[ACTION ITEM]: Your answer should be the exact lines of the data below from the one containing "media_type f = Some" through the one containing "run_process svc f"; please include nothing else.

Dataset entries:
(** X14. A supplied video without narration, template and prompt, and with
    TTS off, is passed through: the run makes one call, the copy of the
    video to the segment path, and returns with that path as
    [video_segment_path].  No overlay, no merge and no render is called, and
    a failing copy is the failure of the run. *)
Theorem raw_video_is_copied (svc : Services) (f : StoryboardFrame) (fs : list string)
    (storyboard : Storyboard) (config : StoryboardConfig) (total_frames : Z)
    (cb : option Callback) (v : string) :
  image_prompt f = None ->
  media_type f = Some "video" ->
  video_path f = Some v -> truthy_str (Some v) = true ->
  truthy_str (audio_path f) = false ->
  truthy_str (tts_inference_mode config) = false ->
  frame_template config = None ->
  callback_returns cb ->
  let num := index f + 1 in
  let output := get_task_frame_path svc (task_id config) (index f) "segment" in
  let tr := (reported cb (frame_step_event (1 # 2) num total_frames 3 "compose")
             ++ reported cb (frame_step_event (3 # 4) num total_frames 4 "video")
             ++ [EvCopy v output])%list in
  let f1 := set_composed_image_path None f in
  run_process svc f fs storyboard config total_frames cb
  = match copy2 svc v output with
    | Ok _ =>
        (Ok (set_video_segment_path (Some output) f1),
         mkWorld (set_video_segment_path (Some output) f1) (output :: fs) tr)
    | Raise e => (Raise e, mkWorld f1 fs tr)
    end.
Proof.
  intros Hq Hm Hv Hvt Ha Ht Hno Hcb num output tr f1.
  rewrite (supplied_video_run svc f fs storyboard config total_frames cb v
             Hq Hm Hv Hvt (or_intror Ht) Hno Hcb).
  unfold _step_create_video_segment. run_monad.
  cbn [media_type composed_image_path video_path audio_path index set_composed_image_path].
  rewrite Hm, Hv, Ha. cbn [opt_eqb String.eqb Ascii.eqb Bool.eqb is_not_none].
  destruct v as [ | c v']; [discriminate | ]. run_monad.
  subst tr output f1. rewrite <- !app_assoc.
  destruct (copy2 svc _ _) as [[] | e]; reflexivity.
Qed.

Lemma raw_video_is_copied_witness :
  run_process Samples.svc_ok Samples.frame_preset_video [] Samples.board Samples.config_plain
    1 None
  = (Ok (mkFrame 0 "Hello world" None None None None (Some "assets/clip.mp4") (Some "video")
           None (Some "output/task1/0_segment")),
     mkWorld (mkFrame 0 "Hello world" None None None None (Some "assets/clip.mp4")
                (Some "video") None (Some "output/task1/0_segment"))
       ["output/task1/0_segment"]
       [EvCopy "assets/clip.mp4" "output/task1/0_segment"]).
Proof.
  exact (raw_video_is_copied Samples.svc_ok Samples.frame_preset_video [] Samples.board
           Samples.config_plain 1 None "assets/clip.mp4"
           eq_refl eq_refl eq_refl eq_refl eq_refl eq_refl eq_refl I).
Defined.
(** * Bitzy swap SDK: part-count decision engine

    A shallow embedding of [src/utils/PartCount.ts] and of the token helpers
    of [src/utils] (isNativeToken, isWrappedToken, validateTokens), with the
    threshold cache, the online / offline part-count decisions and the
    fallback wrapper, followed by the properties the specification states
    about them.

    Conventions of the embedding:
    - a JS [number] holding a chain id, a part count or a timestamp is a [Z];
    - a JS string is a [string]; [toLowerCase] acts on the ASCII letters,
      which is all an address ([0x] followed by hex digits) contains;
    - [Token | undefined | null] is [option Token];
    - a function that may throw returns a [Completion]; an [async] function
      that awaits is the same function, a rejected promise being [Throw];
      where calls overlap, the function is split at its await
      ([getMinimumAmounts_before], [getMinimumAmounts_after]) and the other
      calls run between the two halves;
    - module-level mutable state, the calls made to the external service and
      the console are fields of [World], threaded explicitly. *)

From Stdlib Require Import ZArith Lia Ascii String.
From stdpp Require Import base option list gmap strings pretty.

Local Open Scope Z_scope.

(** ** Strings *)

(** [String.prototype.toLowerCase] on one ASCII code unit. *)
Definition toLowerAscii (c : ascii) : ascii :=
  let n := N_of_ascii c in
  if ((65 <=? n) && (n <=? 90))%N then ascii_of_N (n + 32) else c.

Fixpoint toLowerCase (s : string) : string :=
  match s with
  | EmptyString => EmptyString
  | String c r => String (toLowerAscii c) (toLowerCase r)
  end.

(** JS truthiness of a string: the empty string is the only falsy one. *)
Definition truthyStr (s : string) : bool :=
  match s with EmptyString => false | String _ _ => true end.

(** [a.toLowerCase() === b.toLowerCase()] *)
Definition eqIgnoreCase (a b : string) : bool :=
  String.eqb (toLowerCase a) (toLowerCase b).

(** ** Tokens (types/index.ts) *)

(** [interface Token]; [logoURI] and [chainId] are optional. *)
Record Token := mkToken {
  address : string;
  symbol : string;
  name : string;
  decimals : Z;
  logoURI : option string;
  chainId : option Z
}.

(** [interface NetworkConfig], one row of the address table. *)
Record NetworkConfig := mkNetworkConfig {
  routerAddress : string;
  bitzyQueryAddress : string;
  wrappedAddress : string;
  nativeAddress : string
}.

(** ** The high-value registry *)

(** [HIGH_VALUE_TOKENS : ChainWrap<string[]>], a JS object keyed by chain id. *)
Definition HIGH_VALUE_TOKENS : gmap Z (list string) :=
  <[3637 := [ "0xEeeeeEeeeEeEeeEeEeEeeEEEeeeeEeeeeeeeEEeE";
              "0x0D2437F93Fed6EA64Ef01cCde385FB1263910C56";
              "0x29eE6138DD4C9815f46D34a4A1ed48F46758A402";
              "0x9BC574a6f1170e90D80826D86a6126d59198A3Ef";
              "0xA0b86a33E6441b8c4C8C0C4C0C4C0C4C0C4C0C4C";
              "0xdAC17F958D2ee523a2206206994597C13D831ec7" ]%string]>
  (<[3636 := [ "0xEeeeeEeeeEeEeeEeEeEeeEEEeeeeEeeeeeeeEEeE";
               "0x233631132FD56c8f86D1FC97F0b82420a8d20af3";
               "0xA0b86a33E6441b8c4C8C0C4C0C4C0C4C0C4C0C4C";
               "0xdAC17F958D2ee523a2206206994597C13D831ec7" ]%string]> ∅).

(** [isHighValueToken(token, chainId)]:
    [if (!token?.address) return false;] then the registry entry of the
    chain, [false] when there is none, then [Array.prototype.some] with the
    lower-cased comparison. *)
Definition isHighValueToken (token : option Token) (chain : Z) : bool :=
  match token with
  | None => false
  | Some t =>
      if negb (truthyStr (address t)) then false
      else
        match HIGH_VALUE_TOKENS !! chain with
        | None => false
        | Some networkTokens =>
            existsb (fun addr => eqIgnoreCase addr (address t)) networkTokens
        end
  end.

(** [getPartCountOffline(srcToken, dstToken, chainId, defaultPartCount = 5)] *)
Definition getPartCountOffline
  (srcToken dstToken : option Token) (chain : Z) (defaultPartCount : Z) : Z :=
  let srcIsHighValue := isHighValueToken srcToken chain in
  let dstIsHighValue := isHighValueToken dstToken chain in
  if srcIsHighValue && dstIsHighValue then defaultPartCount else 1.

(** The parameter default of [getPartCountOffline]. *)
Definition getPartCountOffline_default (srcToken dstToken : option Token)
  (chain : Z) : Z :=
  getPartCountOffline srcToken dstToken chain 5.

(** *** What the specification calls a high-value token

    The token's address, lower-cased, is the lower-casing of an address
    listed under the chain id in the registry. *)
Definition listedHighValue (token : option Token) (chain : Z) : Prop :=
  ∃ t networkTokens addr,
    token = Some t ∧
    HIGH_VALUE_TOKENS !! chain = Some networkTokens ∧
    addr ∈ networkTokens ∧
    toLowerCase addr = toLowerCase (address t).

(** ** Exceptions and completions *)

(** The values the modelled code throws or is rejected with. [TypeError] is
    what the runtime raises on a property access or call that cannot be made;
    [Error] is [new Error(message)]. The last three are the failure
    conditions the specification names for the quote assembly. *)
Inductive JsError :=
| TypeError (message : string)
| Error (message : string)
| ValidationError (message : string)
| UnsupportedNetworkError (chain : Z)
| ServiceFetchError (message : string).

Inductive Completion (A : Type) :=
| Return (a : A)
| Throw (e : JsError).
Arguments Return {A} a.
Arguments Throw {A} e.

(** ** Arbitrary-precision decimals (bignumber.js) *)

(** A [BigNumber] value: not-a-number, an infinity, or
    [coefficient * 10 ^ exponent]. *)
Inductive BigNumber :=
| BNaN
| BInfinity (negative : bool)
| BFinite (coefficient exponent : Z).

(** [new BigNumber(s)] for a string. The constructor belongs to the
    bignumber.js package, not to this repository, so the development is
    parametric in it; [decimalNotation] below is an instance that reads
    plain decimal notation only (no exponent, no radix prefix, no
    surrounding blanks). With [BigNumber.DEBUG] unset the constructor never
    throws: what it cannot read is [NaN]. *)
Class BigNumberCtor := BigNumber_new : string → BigNumber.

(** [x.comparedTo(y)] on finite values, after aligning the exponents. *)
Definition compareFinite (c1 e1 c2 e2 : Z) : comparison :=
  let e := Z.min e1 e2 in
  (c1 * 10 ^ (e1 - e)) ?= (c2 * 10 ^ (e2 - e)).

[ANSWER TO THE EXERCISE]:
  media_type f = Some "video" ->
  video_path f = Some v -> truthy_str (Some v) = true ->
  truthy_str (audio_path f) = false ->
  truthy_str (tts_inference_mode config) = false ->
  frame_template config = None ->
  callback_returns cb ->
  let num := index f + 1 in
  let output := get_task_frame_path svc (task_id config) (index f) "segment" in
  let tr := (reported cb (frame_step_event (1 # 2) num total_frames 3 "compose")
             ++ reported cb (frame_step_event (3 # 4) num total_frames 4 "video")
             ++ [EvCopy v output])%list in
  let f1 := set_composed_image_path None f in
  run_process svc f fs storyboard config total_frames cb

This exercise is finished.